WHAT TO DO:
Where a line contains the word "endian", copy that line from the records below.

Data records:
▼

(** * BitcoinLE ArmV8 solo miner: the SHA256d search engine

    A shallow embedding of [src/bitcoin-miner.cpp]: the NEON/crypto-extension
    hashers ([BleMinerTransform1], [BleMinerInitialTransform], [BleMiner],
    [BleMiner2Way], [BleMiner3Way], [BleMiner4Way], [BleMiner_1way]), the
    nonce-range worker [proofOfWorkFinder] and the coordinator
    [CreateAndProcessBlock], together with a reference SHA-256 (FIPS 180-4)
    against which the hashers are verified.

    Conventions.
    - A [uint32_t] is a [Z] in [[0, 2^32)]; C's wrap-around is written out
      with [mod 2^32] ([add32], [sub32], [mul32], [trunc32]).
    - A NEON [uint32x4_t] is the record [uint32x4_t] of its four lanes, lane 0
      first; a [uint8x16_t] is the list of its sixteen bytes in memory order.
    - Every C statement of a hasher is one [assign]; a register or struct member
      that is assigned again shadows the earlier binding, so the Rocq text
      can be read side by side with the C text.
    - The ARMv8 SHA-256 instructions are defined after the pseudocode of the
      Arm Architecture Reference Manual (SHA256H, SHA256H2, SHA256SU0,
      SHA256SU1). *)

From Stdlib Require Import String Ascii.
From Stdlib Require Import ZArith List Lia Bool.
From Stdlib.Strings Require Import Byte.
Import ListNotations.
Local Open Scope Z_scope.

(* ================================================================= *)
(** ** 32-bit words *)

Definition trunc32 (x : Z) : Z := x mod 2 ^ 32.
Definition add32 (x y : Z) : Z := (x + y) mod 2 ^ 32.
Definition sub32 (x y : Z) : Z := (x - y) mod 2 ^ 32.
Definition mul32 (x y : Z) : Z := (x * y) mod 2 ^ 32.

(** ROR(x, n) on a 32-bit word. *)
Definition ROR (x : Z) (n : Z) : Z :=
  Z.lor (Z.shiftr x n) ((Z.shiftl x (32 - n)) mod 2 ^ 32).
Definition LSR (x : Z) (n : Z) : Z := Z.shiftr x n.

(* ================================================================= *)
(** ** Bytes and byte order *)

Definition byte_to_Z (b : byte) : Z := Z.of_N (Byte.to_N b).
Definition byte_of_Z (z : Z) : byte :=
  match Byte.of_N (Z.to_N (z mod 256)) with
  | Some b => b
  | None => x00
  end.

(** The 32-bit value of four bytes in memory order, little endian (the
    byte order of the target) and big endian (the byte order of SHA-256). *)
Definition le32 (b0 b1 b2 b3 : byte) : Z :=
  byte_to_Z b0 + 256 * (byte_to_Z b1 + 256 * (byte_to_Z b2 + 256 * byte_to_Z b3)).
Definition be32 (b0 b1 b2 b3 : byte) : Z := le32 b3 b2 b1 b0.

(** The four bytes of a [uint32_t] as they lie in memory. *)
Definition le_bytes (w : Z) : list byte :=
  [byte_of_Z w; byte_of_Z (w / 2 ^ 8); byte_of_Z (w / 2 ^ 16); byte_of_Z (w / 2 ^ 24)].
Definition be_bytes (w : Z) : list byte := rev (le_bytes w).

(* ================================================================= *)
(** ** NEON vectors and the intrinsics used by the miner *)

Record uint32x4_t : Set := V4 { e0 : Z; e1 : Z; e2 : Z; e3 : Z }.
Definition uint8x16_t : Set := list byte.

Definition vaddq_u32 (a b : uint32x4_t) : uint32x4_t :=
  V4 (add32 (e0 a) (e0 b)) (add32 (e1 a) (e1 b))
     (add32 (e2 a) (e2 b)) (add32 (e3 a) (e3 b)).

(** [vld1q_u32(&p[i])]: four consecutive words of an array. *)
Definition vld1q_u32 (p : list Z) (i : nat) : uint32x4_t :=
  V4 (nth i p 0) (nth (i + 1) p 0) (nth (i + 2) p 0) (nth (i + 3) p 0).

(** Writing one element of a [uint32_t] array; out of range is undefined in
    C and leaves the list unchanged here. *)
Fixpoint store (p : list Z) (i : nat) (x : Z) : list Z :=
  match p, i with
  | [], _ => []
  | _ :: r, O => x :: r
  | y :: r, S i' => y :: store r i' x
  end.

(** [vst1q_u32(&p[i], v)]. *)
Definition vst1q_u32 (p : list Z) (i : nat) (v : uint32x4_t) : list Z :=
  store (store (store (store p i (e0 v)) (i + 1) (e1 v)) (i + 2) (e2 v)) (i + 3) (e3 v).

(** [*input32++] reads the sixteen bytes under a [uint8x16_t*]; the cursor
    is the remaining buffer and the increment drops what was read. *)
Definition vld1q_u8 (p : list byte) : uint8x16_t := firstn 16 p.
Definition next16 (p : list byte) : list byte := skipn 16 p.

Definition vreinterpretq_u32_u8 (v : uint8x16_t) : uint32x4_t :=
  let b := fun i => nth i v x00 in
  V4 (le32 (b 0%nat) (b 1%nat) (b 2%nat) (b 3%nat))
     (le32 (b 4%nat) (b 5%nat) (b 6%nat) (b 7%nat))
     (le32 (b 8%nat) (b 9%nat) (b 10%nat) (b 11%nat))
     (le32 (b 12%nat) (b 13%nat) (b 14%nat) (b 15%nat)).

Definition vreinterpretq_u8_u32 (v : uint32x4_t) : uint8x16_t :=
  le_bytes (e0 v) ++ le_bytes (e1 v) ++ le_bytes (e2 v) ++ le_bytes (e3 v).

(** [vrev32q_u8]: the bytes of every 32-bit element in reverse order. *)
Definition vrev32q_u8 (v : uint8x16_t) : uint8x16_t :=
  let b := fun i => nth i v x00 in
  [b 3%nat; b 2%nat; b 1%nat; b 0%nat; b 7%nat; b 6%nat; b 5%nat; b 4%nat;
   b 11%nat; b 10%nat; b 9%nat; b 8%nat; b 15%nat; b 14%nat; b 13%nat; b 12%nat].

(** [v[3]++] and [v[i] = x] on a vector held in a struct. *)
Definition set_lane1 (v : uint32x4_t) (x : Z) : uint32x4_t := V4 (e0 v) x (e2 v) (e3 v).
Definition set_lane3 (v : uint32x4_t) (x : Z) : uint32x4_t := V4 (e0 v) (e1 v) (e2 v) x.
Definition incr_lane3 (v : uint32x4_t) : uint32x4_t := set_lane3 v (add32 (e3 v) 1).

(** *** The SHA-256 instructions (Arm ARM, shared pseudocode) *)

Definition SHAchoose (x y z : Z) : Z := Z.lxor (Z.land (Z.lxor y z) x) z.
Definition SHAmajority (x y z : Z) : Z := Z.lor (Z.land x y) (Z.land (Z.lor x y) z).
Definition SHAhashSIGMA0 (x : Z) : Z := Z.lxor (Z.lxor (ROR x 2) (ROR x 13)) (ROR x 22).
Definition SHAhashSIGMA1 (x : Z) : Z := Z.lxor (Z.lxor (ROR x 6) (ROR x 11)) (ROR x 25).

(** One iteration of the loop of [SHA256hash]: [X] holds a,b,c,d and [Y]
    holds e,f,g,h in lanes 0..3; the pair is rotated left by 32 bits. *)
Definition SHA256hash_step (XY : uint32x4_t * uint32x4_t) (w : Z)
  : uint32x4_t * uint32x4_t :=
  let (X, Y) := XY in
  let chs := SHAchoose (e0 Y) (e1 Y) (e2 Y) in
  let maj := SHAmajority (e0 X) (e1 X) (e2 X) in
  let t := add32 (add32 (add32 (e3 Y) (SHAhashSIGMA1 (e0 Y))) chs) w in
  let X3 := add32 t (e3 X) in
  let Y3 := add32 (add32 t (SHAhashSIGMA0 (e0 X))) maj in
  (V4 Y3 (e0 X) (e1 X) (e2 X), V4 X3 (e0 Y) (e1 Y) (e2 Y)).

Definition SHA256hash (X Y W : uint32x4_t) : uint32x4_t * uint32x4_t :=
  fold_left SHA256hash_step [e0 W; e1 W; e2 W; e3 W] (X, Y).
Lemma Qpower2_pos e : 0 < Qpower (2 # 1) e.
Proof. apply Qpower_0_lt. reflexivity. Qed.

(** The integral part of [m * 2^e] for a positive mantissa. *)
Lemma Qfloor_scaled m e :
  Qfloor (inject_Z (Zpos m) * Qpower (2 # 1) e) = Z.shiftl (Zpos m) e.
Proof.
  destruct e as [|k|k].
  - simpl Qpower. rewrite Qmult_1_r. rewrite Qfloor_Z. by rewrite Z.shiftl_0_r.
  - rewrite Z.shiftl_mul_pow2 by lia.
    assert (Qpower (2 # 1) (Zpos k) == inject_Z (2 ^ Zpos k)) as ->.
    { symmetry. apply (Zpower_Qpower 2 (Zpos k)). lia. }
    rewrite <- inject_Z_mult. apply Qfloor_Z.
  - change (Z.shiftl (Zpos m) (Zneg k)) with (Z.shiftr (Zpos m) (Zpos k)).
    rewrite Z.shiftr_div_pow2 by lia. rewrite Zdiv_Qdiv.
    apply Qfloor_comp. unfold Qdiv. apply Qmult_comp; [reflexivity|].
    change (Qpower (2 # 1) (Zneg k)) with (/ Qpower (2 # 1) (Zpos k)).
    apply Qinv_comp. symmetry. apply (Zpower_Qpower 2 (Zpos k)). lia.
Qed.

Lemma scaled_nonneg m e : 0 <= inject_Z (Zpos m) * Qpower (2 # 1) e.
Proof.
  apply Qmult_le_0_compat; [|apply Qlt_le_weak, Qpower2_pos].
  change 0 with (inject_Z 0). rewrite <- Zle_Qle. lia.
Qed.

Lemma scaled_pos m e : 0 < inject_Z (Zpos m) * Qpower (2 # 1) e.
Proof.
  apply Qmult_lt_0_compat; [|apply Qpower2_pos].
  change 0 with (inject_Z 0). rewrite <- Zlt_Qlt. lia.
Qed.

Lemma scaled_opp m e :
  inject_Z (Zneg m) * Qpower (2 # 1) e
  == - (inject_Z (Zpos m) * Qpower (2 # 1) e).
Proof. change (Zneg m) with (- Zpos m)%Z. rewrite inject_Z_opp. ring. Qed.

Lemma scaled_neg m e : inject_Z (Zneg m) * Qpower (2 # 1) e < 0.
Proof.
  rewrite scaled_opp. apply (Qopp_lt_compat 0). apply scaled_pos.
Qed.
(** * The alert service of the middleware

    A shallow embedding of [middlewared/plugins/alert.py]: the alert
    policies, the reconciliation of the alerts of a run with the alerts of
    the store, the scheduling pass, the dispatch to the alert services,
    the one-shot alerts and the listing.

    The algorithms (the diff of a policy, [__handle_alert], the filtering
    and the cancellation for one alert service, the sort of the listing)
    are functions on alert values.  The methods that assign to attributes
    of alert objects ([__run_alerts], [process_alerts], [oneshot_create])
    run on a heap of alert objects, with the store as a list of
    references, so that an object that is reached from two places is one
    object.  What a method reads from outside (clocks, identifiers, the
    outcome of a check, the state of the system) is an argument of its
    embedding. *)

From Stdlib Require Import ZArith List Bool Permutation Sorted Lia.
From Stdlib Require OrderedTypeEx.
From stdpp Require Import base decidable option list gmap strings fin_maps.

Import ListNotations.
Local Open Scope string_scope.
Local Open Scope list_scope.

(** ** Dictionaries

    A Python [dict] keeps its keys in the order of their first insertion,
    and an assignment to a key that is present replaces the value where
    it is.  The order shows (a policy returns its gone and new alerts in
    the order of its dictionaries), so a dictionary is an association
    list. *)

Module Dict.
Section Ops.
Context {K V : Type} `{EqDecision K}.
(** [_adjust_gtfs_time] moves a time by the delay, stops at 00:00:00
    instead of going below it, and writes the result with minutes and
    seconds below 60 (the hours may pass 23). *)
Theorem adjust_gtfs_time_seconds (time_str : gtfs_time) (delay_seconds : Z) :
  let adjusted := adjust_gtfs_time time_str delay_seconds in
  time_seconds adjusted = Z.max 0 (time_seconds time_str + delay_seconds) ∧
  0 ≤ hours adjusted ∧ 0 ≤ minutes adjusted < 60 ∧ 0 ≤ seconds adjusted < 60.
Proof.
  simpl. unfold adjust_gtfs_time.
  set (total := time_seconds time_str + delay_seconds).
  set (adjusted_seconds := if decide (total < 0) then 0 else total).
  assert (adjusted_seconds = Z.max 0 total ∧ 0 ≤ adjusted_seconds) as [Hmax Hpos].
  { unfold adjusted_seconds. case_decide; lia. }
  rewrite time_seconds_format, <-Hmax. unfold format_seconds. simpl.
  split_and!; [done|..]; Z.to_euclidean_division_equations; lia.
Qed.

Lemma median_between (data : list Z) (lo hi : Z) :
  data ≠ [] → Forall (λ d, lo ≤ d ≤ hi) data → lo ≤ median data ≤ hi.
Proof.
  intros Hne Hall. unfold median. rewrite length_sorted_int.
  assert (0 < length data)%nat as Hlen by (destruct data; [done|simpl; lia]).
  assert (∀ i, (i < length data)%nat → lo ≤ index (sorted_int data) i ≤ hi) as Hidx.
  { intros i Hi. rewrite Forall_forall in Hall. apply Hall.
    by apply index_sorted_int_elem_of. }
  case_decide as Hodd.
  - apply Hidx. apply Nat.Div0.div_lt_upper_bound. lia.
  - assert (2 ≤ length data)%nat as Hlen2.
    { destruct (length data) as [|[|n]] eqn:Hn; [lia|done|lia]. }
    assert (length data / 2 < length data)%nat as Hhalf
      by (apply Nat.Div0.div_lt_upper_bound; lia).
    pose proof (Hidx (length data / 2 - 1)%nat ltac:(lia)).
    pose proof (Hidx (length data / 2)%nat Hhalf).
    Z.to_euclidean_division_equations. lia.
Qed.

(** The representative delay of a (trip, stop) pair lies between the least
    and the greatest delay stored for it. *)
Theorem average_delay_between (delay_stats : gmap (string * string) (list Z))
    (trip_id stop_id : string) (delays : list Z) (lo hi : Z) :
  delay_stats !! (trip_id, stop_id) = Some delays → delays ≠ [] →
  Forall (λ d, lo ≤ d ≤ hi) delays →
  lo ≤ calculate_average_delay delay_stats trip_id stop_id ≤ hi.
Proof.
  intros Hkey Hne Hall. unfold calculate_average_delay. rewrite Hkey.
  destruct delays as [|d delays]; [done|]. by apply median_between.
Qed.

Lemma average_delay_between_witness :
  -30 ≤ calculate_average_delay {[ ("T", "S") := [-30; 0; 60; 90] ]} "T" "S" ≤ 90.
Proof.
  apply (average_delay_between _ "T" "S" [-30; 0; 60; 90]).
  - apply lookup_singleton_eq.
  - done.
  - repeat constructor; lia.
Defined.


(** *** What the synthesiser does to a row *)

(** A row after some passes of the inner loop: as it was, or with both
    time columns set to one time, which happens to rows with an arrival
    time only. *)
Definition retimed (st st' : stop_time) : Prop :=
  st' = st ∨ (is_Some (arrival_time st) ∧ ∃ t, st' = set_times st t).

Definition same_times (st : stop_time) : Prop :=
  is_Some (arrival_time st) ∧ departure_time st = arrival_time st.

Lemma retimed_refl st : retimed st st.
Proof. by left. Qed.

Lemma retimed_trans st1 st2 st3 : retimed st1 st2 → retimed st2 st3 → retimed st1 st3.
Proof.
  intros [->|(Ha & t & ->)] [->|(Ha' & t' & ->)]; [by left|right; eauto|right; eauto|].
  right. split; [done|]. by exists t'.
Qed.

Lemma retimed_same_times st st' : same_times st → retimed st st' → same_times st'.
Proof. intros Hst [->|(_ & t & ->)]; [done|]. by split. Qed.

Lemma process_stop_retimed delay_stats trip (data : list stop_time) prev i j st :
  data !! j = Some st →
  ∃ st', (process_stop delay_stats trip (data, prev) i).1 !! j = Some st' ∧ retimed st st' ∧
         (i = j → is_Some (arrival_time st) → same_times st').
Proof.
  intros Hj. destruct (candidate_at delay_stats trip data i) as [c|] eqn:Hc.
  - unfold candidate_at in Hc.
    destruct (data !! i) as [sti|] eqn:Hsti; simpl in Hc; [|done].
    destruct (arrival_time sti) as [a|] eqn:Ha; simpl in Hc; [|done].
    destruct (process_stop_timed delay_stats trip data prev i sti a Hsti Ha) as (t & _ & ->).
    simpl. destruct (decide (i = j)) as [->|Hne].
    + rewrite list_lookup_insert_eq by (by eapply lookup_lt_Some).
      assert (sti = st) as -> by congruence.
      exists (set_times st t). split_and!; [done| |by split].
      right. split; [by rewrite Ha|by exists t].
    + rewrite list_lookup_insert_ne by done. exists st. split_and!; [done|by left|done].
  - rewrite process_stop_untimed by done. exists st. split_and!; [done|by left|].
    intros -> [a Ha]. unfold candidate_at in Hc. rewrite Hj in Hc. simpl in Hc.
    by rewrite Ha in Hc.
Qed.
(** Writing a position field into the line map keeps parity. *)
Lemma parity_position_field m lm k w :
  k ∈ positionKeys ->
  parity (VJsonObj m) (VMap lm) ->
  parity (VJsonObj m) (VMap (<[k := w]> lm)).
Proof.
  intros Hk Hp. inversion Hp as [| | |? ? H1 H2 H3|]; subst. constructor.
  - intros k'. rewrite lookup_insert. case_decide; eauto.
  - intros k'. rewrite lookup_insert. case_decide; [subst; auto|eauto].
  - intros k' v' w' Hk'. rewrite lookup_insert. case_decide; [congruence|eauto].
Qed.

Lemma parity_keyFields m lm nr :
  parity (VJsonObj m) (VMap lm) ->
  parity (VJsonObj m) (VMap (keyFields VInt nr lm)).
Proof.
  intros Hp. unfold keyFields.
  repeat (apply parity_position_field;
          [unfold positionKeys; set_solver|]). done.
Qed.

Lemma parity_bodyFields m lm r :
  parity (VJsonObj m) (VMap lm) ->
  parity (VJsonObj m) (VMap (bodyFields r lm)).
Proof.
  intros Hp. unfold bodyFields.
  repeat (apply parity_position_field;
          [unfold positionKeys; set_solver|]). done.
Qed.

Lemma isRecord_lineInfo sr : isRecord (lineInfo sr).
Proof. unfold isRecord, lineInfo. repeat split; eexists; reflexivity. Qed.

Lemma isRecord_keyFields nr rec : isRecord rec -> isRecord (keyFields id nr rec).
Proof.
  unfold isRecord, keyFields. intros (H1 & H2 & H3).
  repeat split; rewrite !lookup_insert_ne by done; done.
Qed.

▲

TASK RESULT:
(** The 32-bit value of four bytes in memory order, little endian (the
    byte order of the target) and big endian (the byte order of SHA-256). *)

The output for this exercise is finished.